- Dataset entries -
(** * Application backup worker (package [exector]): a shallow embedding

    The Go worker [BackupAPPNew] reads a snapshot of a group of services,
    copies or pushes the build artifacts of each service, archives the
    persistent data, exports the plugin images, zips the working directory
    and records the final status.

    Everything the worker does to the outside (file system, registry, SFTP
    endpoint, docker daemon, status store, loggers) is a call to a
    collaborator.  The embedding keeps the worker's own control flow as
    Rocq functions in a small state monad; every external call is appended,
    with its answer, to a chronological trace, and the answer is chosen by
    an environment that sees the whole history of earlier calls. *)

From Stdlib Require Import String Ascii List ZArith Bool Lia DecimalString.
Import ListNotations.
Local Open Scope string_scope.
Local Open Scope list_scope.
Local Open Scope Z_scope.

(** Concatenation of strings, for the arguments of [fmt.Sprintf]. *)
Infix "+++" := String.append (right associativity, at level 60).

(** Go's [==] on strings. *)
Infix "==" := String.eqb (no associativity, at level 70).

Set Implicit Arguments.

(** ** Go primitives used by the worker *)

(** [len(s)] *)
Definition len (s : string) : Z := Z.of_nat (String.length s).

(** [strings.HasSuffix(s, suffix)] *)
Definition strings_HasSuffix (s suffix : string) : bool :=
  (String.length suffix <=? String.length s)%nat &&
  String.eqb
    (substring (String.length s - String.length suffix) (String.length suffix) s)
    suffix.

(** [s[:hi]]; Go panics when [hi] is outside [0 .. len(s)]. *)
Definition slice_to (s : string) (hi : Z) : option string :=
  if (0 <=? hi) && (hi <=? len s)
  then Some (substring 0 (Z.to_nat hi) s)
  else None.

(** [strings.Replace(s, "/", "", -1)]: every separator is dropped. *)
Fixpoint strings_Replace_slash (s : string) : string :=
  match s with
  | EmptyString => EmptyString
  | String c rest =>
      if Ascii.eqb c "/"%char
      then strings_Replace_slash rest
      else String c (strings_Replace_slash rest)
  end.

(** [%d] of [fmt.Sprintf] *)
Definition fmt_d (n : Z) : string := NilZero.string_of_int (Z.to_int n).

(** An [int64] value kept in [Z]: the result of an addition is brought back
    into [-2^63 .. 2^63 - 1]. *)
Definition wrap64 (z : Z) : Z := (z + 2 ^ 63) mod 2 ^ 64 - 2 ^ 63.

(** A Go [error] value: its message and whether [os.IsNotExist] holds of it. *)
Record error : Type := mkError {
  Error : string;
  os_IsNotExist : bool
}.

(** [fmt.Errorf(msg)] *)
Definition fmt_Errorf (msg : string) : error := mkError msg false.

(** ** Data model *)

Definition OldMetadata : string := "OldMetadata".
Definition NewMetadata : string := "NewMetadata".

(** The fields of [dbmodel.VersionInfo] the worker reads or writes. *)
Record VersionInfo : Type := mkVersionInfo {
  BuildVersion : string;
  DeliveredType : string;
  DeliveredPath : string;
  FinalStatus : string
}.

Definition set_FinalStatus (v : VersionInfo) (s : string) : VersionInfo :=
  mkVersionInfo (BuildVersion v) (DeliveredType v) (DeliveredPath v) s.

(** The fields of [dbmodel.TenantServices] the worker reads. *)
Record TenantServices : Type := mkTenantServices {
  TenantID : string;
  svc_ServiceID : string;
  ServiceAlias : string;
  ServiceName : string
}.

(** The fields of [dbmodel.TenantServiceVolume] the worker reads. *)
Record TenantServiceVolume : Type := mkTenantServiceVolume {
  VolumeName : string;
  HostPath : string
}.

(** The fields of [dbmodel.TenantPluginBuildVersion] the worker reads. *)
Record TenantPluginBuildVersion : Type := mkTenantPluginBuildVersion {
  PluginID : string;
  DeployVersion : string;
  BuildLocalImage : string
}.

(** [RegionServiceSnapshot]; the relations that the backup only passes
    through (probes, ports, environment, labels, ...) are left out. *)
Record RegionServiceSnapshot : Type := mkRegionServiceSnapshot {
  ServiceID : string;
  Service : TenantServices;
  ServiceVolume : list TenantServiceVolume;
  Versions : list VersionInfo
}.

Definition set_Versions (app : RegionServiceSnapshot) (vs : list VersionInfo)
  : RegionServiceSnapshot :=
  mkRegionServiceSnapshot (ServiceID app) (Service app) (ServiceVolume app) vs.

(** [AppSnapshot]; the plugin list itself is never read by the worker. *)
Record AppSnapshot : Type := mkAppSnapshot {
  Services : list RegionServiceSnapshot;
  PluginBuildVersions : list TenantPluginBuildVersion
}.

Record SlugInfoT : Type := mkSlugInfo {
  slug_Namespace : string;
  FTPHost : string;
  FTPPort : string;
  FTPUser : string;
  FTPPassword : string
}.

Record ImageInfoT : Type := mkImageInfo {
  HubURL : string;
  HubUser : string;
  HubPassword : string;
  image_Namespace : string;
  IsTrust : bool
}.

(** [BackupAPPNew] without its two handles (logger, docker client), which
    are only passed on to collaborators. *)
Record BackupAPPNew : Type := mkBackupAPPNew {
  GroupID : string;
  ServiceIDs : list string;
  Mode : string;
  Version : string;
  EventID : string;
  SlugInfo : SlugInfoT;
  ImageInfo : ImageInfoT;
  SourceDir : string;
  SourceType : string;
  BackupID : string;
  BackupSize : Z
}.

Definition set_SourceDir (b : BackupAPPNew) (d : string) : BackupAPPNew :=
  mkBackupAPPNew (GroupID b) (ServiceIDs b) (Mode b) (Version b) (EventID b)
    (SlugInfo b) (ImageInfo b) d (SourceType b) (BackupID b) (BackupSize b).

Definition set_SourceType (b : BackupAPPNew) (t : string) : BackupAPPNew :=
  mkBackupAPPNew (GroupID b) (ServiceIDs b) (Mode b) (Version b) (EventID b)
    (SlugInfo b) (ImageInfo b) (SourceDir b) t (BackupID b) (BackupSize b).

Definition set_BackupSize (b : BackupAPPNew) (n : Z) : BackupAPPNew :=
  mkBackupAPPNew (GroupID b) (ServiceIDs b) (Mode b) (Version b) (EventID b)
    (SlugInfo b) (ImageInfo b) (SourceDir b) (SourceType b) (BackupID b) n.

(** ** Values handed back by collaborators *)

(** [os.FileInfo], as far as [IsDir] *)
Record FileInfo : Type := mkFileInfo { IsDir : bool }.

(** [types.ImageInspect], as far as [Size] *)
Record ImageInspect : Type := mkImageInspect { Size : Z }.

(** The registry client built by [registry.NewInsecure] *)
Record Registry : Type := mkRegistry { URL : string }.

(** The client built by [sources.NewSFTPClient] *)
Record SFTPClient : Type := mkSFTPClient {
  sftp_User : string;
  sftp_Password : string;
  sftp_Host : string;
  sftp_Port : string
}.

(** The result of [sources.ImageNameHandle] *)
Record ImageName : Type := mkImageName {
  Host : string;
  Name : string;
  Tag : string
}.

(** The persisted backup record, as far as [updateBackupStatu] writes it. *)
Record AppBackup : Type := mkAppBackup {
  ab_BackupID : string;
  Status : string;
  ab_SourceDir : string;
  ab_SourceType : string;
  BuckupSize : Z
}.

(** ** External calls *)

(** One constructor per collaborator call, with the arguments the worker
    passes and the answer it got. *)
Inductive Event : Type :=
| EvReadFile (path : string) (r : error + string)
| EvStat (path : string) (r : error + FileInfo)
| EvNewInsecure (url user password : string) (r : error + Registry)
| EvManifest (reg : Registry) (name tag : string) (r : option error)
| EvNewSFTPClient (user password host port : string) (r : error + SFTPClient)
| EvPushFile (c : SFTPClient) (src dst : string) (r : option error)
| EvClose (c : SFTPClient)
| EvGetFileSize (path : string) (r : Z)
| EvCheckAndCreateDir (dir : string)
| EvCopyFileWithProgress (src dst : string) (r : option error)
| EvImagePull (image user password : string) (times : Z) (r : error + ImageInspect)
| EvImageTag (src dst : string) (times : Z) (r : option error)
| EvTrustedImagePush (image user password : string) (times : Z) (r : option error)
| EvImagePush (image user password : string) (times : Z) (r : option error)
| EvImageSave (image dst : string) (r : option error)
| EvDirIsEmpty (path : string) (r : bool)
| EvZip (src dst : string) (r : option error)
| EvRemoveAll (path : string)
| EvRemove (path : string)
| EvGetAppBackup (id : string) (r : error + AppBackup)
| EvUpdateModel (m : AppBackup) (r : option error)
| EvLoggerInfo (msg step status : string)
| EvLoggerError (msg step status : string)
| EvLogrusErrorf (msg : string)
| EvLogrusInfof (msg : string).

- WHAT THE EXERCISE ASKS -
Transcribe the records from their first line. Stop after the line with "persistent data, exports", including it.

- EXERCISE RESULT -
(** * Application backup worker (package [exector]): a shallow embedding

    The Go worker [BackupAPPNew] reads a snapshot of a group of services,
    copies or pushes the build artifacts of each service, archives the
    persistent data, exports the plugin images, zips the working directory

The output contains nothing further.